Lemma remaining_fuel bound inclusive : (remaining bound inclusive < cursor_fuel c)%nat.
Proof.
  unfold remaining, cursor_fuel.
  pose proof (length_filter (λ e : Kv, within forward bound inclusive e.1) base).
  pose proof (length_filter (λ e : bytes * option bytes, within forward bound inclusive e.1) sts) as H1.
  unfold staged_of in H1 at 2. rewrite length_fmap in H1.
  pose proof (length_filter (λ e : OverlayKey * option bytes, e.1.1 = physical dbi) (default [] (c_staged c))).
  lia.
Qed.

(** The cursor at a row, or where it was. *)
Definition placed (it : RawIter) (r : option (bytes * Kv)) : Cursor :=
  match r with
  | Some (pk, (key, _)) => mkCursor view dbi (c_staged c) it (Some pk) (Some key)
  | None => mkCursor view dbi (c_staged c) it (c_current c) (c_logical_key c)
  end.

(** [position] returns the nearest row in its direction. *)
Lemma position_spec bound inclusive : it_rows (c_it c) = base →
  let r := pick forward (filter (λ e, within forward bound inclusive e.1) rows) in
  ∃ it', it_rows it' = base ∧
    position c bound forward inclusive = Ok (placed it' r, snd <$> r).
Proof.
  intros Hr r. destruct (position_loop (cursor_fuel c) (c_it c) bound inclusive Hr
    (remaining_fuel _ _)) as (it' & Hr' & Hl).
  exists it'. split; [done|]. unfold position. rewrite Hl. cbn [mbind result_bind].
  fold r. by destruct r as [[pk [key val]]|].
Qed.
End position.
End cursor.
● ● ● ● ● ● ●
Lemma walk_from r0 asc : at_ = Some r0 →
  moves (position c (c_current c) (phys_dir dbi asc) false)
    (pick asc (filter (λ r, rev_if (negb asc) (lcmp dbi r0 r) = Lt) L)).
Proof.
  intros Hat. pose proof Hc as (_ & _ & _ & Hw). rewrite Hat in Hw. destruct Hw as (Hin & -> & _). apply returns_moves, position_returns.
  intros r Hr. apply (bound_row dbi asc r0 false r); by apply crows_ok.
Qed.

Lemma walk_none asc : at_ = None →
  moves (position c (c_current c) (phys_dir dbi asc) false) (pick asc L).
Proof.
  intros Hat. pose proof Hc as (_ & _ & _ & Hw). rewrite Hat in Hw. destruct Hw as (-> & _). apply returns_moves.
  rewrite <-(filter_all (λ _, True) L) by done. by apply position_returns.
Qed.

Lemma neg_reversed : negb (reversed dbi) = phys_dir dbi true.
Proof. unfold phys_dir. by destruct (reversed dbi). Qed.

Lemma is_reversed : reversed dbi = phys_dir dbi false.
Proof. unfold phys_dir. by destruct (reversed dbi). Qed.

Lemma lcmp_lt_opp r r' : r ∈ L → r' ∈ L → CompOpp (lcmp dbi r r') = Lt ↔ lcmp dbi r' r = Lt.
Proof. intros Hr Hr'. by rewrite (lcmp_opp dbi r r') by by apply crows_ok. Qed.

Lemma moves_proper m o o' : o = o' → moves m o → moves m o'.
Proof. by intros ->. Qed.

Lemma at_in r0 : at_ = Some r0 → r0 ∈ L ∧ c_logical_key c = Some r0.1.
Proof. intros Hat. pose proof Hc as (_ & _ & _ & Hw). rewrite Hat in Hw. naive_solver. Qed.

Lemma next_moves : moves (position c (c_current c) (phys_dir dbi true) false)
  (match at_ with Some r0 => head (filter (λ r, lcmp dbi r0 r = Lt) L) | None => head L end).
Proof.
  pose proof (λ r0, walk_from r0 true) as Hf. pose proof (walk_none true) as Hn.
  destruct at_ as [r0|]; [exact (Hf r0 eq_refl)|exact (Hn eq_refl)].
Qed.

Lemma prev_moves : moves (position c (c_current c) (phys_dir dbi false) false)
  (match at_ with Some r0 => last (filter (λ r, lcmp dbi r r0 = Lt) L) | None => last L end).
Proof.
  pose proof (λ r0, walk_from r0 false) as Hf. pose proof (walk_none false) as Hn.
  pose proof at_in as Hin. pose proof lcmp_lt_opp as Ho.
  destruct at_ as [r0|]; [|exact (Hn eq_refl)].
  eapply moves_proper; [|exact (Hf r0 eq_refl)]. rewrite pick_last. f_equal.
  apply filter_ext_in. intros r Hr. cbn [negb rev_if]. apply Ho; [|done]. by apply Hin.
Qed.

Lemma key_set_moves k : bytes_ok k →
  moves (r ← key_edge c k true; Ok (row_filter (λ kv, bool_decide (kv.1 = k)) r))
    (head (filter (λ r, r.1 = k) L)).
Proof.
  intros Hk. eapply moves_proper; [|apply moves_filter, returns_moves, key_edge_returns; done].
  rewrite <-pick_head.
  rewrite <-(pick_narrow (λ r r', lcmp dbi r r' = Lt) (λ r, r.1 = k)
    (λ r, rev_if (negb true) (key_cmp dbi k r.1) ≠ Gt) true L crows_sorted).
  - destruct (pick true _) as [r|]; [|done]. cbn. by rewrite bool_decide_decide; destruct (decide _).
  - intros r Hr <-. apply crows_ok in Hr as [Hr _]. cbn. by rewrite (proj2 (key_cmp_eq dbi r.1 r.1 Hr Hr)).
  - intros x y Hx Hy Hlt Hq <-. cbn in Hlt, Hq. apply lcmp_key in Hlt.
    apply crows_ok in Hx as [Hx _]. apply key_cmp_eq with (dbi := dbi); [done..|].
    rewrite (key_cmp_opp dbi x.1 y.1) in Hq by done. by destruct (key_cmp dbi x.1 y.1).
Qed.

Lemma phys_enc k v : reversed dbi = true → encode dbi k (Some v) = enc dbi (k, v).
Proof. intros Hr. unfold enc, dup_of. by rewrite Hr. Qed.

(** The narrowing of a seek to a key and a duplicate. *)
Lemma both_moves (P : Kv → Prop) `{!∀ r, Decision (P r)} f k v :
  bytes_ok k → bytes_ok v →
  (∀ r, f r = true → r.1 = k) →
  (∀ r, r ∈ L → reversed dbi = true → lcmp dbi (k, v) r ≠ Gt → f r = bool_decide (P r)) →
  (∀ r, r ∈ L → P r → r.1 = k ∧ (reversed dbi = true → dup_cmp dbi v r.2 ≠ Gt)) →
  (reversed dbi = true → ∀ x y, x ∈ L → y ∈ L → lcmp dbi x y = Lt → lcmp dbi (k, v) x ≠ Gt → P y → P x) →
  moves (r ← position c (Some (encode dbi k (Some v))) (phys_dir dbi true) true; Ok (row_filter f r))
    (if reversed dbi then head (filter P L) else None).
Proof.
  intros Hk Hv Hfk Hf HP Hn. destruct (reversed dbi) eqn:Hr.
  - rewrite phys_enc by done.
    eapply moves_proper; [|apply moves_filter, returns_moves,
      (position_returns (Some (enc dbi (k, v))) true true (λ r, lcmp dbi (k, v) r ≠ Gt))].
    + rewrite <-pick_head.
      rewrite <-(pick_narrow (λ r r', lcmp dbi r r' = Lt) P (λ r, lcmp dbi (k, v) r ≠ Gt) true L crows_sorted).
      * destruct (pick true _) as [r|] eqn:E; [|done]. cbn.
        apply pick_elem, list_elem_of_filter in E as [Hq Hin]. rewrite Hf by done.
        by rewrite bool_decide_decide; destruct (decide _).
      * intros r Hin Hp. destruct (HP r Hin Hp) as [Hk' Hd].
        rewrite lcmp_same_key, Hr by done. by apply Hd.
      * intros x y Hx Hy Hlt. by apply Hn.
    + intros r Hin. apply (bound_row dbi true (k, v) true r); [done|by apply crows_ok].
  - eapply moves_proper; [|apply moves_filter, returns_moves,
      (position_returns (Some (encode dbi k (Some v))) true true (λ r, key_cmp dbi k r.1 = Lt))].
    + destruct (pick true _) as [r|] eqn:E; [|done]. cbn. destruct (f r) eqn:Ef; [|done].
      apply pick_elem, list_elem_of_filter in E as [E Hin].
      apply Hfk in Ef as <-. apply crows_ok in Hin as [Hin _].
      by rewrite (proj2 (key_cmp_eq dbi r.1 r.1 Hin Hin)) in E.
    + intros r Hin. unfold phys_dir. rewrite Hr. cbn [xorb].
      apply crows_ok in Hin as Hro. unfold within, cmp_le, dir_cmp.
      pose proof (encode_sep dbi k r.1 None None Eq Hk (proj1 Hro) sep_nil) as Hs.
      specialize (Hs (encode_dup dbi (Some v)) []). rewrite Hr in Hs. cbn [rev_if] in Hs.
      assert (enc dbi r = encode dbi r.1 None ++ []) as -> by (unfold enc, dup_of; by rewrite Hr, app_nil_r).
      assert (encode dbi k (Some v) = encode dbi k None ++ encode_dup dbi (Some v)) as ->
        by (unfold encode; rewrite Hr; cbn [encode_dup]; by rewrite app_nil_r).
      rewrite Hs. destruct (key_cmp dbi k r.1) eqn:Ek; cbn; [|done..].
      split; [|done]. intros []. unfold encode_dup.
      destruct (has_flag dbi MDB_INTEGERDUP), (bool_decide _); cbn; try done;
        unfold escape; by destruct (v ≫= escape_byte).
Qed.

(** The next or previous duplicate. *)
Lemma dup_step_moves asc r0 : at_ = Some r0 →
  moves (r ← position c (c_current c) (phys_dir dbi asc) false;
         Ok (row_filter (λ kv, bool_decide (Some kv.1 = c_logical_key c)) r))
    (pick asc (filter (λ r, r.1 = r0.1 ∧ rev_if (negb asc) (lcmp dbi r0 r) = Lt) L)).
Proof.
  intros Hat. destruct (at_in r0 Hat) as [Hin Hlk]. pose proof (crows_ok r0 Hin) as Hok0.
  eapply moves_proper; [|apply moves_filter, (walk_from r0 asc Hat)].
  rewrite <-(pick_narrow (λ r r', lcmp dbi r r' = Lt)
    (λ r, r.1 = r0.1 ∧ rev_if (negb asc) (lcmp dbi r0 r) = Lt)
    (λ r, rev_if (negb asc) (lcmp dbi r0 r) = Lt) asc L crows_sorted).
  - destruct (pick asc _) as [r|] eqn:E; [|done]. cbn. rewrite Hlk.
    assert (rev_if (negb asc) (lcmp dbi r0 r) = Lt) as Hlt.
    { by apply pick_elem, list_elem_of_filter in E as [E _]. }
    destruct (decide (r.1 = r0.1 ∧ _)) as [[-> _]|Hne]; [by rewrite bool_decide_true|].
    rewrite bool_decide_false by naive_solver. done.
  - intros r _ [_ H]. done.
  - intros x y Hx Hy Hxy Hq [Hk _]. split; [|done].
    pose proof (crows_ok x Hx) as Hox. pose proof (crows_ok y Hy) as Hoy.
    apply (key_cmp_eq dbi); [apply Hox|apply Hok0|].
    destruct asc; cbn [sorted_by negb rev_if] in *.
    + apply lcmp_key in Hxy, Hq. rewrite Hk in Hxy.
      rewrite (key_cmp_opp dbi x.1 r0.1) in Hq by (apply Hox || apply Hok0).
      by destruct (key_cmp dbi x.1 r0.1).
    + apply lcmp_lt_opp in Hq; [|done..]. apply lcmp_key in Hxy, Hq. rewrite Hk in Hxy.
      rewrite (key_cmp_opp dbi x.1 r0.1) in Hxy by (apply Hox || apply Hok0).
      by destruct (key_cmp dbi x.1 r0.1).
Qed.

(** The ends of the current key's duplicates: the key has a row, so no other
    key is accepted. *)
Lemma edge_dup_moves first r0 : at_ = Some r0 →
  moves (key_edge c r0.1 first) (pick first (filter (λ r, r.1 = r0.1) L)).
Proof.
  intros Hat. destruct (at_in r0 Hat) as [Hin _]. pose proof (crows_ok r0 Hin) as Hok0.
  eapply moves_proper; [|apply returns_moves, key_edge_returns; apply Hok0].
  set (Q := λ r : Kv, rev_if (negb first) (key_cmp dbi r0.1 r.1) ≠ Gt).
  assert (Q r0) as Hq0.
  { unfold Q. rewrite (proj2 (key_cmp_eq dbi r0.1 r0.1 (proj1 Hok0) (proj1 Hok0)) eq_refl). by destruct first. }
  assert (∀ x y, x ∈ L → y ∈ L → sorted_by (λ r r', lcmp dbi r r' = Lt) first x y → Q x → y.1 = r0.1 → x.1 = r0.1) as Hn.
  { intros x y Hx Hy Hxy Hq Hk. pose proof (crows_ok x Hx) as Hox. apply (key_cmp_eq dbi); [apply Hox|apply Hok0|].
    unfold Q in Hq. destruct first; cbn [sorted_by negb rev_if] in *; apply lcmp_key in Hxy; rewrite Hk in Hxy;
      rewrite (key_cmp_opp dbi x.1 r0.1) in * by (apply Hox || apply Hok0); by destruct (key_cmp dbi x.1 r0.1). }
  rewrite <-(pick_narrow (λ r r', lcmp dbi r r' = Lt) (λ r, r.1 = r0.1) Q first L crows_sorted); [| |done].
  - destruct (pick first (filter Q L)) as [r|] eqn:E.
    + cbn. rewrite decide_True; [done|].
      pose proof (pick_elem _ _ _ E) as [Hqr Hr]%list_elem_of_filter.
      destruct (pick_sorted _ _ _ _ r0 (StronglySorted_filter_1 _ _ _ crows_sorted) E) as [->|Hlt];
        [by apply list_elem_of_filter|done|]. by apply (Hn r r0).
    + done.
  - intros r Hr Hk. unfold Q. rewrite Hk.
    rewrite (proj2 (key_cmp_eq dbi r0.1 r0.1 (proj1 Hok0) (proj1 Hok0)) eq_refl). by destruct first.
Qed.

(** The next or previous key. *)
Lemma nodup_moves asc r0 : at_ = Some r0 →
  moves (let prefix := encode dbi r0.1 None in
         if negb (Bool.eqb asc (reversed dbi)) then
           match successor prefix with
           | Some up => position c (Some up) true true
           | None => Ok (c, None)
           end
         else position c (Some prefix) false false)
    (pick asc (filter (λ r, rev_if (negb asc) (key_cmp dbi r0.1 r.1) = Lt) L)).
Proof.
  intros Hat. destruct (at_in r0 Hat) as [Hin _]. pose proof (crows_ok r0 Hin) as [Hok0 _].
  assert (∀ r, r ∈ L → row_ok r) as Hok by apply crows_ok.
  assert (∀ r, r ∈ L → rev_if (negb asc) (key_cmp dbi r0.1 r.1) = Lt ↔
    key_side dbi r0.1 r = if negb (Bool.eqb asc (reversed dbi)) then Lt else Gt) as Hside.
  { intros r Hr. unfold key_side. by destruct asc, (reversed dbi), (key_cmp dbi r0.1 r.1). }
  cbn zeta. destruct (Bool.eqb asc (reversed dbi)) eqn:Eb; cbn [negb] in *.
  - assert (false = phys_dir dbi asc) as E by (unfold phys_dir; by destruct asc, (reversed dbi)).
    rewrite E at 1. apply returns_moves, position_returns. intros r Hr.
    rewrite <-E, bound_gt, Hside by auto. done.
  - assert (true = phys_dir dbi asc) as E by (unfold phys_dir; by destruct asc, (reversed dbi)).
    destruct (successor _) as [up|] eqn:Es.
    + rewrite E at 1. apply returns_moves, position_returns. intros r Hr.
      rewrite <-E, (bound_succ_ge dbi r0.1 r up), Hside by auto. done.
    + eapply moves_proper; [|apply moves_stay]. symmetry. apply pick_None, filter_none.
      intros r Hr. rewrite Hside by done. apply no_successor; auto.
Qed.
● ● ● ● ● ● ●
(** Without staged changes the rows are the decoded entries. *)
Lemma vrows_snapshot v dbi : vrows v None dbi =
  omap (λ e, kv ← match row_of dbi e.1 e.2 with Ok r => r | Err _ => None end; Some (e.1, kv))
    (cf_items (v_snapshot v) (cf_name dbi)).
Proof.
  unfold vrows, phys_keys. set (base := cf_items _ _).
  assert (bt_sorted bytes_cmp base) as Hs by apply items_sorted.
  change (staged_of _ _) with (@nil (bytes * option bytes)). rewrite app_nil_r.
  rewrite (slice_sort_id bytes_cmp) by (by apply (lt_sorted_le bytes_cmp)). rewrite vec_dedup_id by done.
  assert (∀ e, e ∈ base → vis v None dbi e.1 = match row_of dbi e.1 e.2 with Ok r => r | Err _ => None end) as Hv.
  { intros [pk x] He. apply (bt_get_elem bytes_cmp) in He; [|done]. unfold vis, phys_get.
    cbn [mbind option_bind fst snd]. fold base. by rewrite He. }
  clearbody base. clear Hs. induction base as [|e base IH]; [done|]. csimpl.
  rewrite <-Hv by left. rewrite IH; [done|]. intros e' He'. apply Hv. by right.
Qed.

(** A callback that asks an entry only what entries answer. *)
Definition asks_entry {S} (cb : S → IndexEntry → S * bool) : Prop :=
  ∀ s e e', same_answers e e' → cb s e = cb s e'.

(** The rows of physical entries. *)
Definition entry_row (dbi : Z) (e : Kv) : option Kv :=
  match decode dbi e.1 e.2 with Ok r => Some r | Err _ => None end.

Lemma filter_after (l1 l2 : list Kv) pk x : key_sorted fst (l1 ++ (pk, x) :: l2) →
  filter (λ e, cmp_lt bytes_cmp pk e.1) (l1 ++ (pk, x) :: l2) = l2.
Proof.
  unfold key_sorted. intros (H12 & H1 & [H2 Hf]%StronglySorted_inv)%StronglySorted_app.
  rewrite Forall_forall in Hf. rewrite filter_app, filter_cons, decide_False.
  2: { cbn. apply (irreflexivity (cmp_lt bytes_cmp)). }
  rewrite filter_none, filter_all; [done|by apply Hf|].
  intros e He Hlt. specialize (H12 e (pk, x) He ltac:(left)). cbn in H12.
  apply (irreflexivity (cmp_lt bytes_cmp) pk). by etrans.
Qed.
● ● ● ● ● ● ●
Your answer should consist of each line above in which "view" appears.

  | Some (pk, (key, _)) => mkCursor view dbi (c_staged c) it (Some pk) (Some key)
  | None => mkCursor view dbi (c_staged c) it (c_current c) (c_logical_key c)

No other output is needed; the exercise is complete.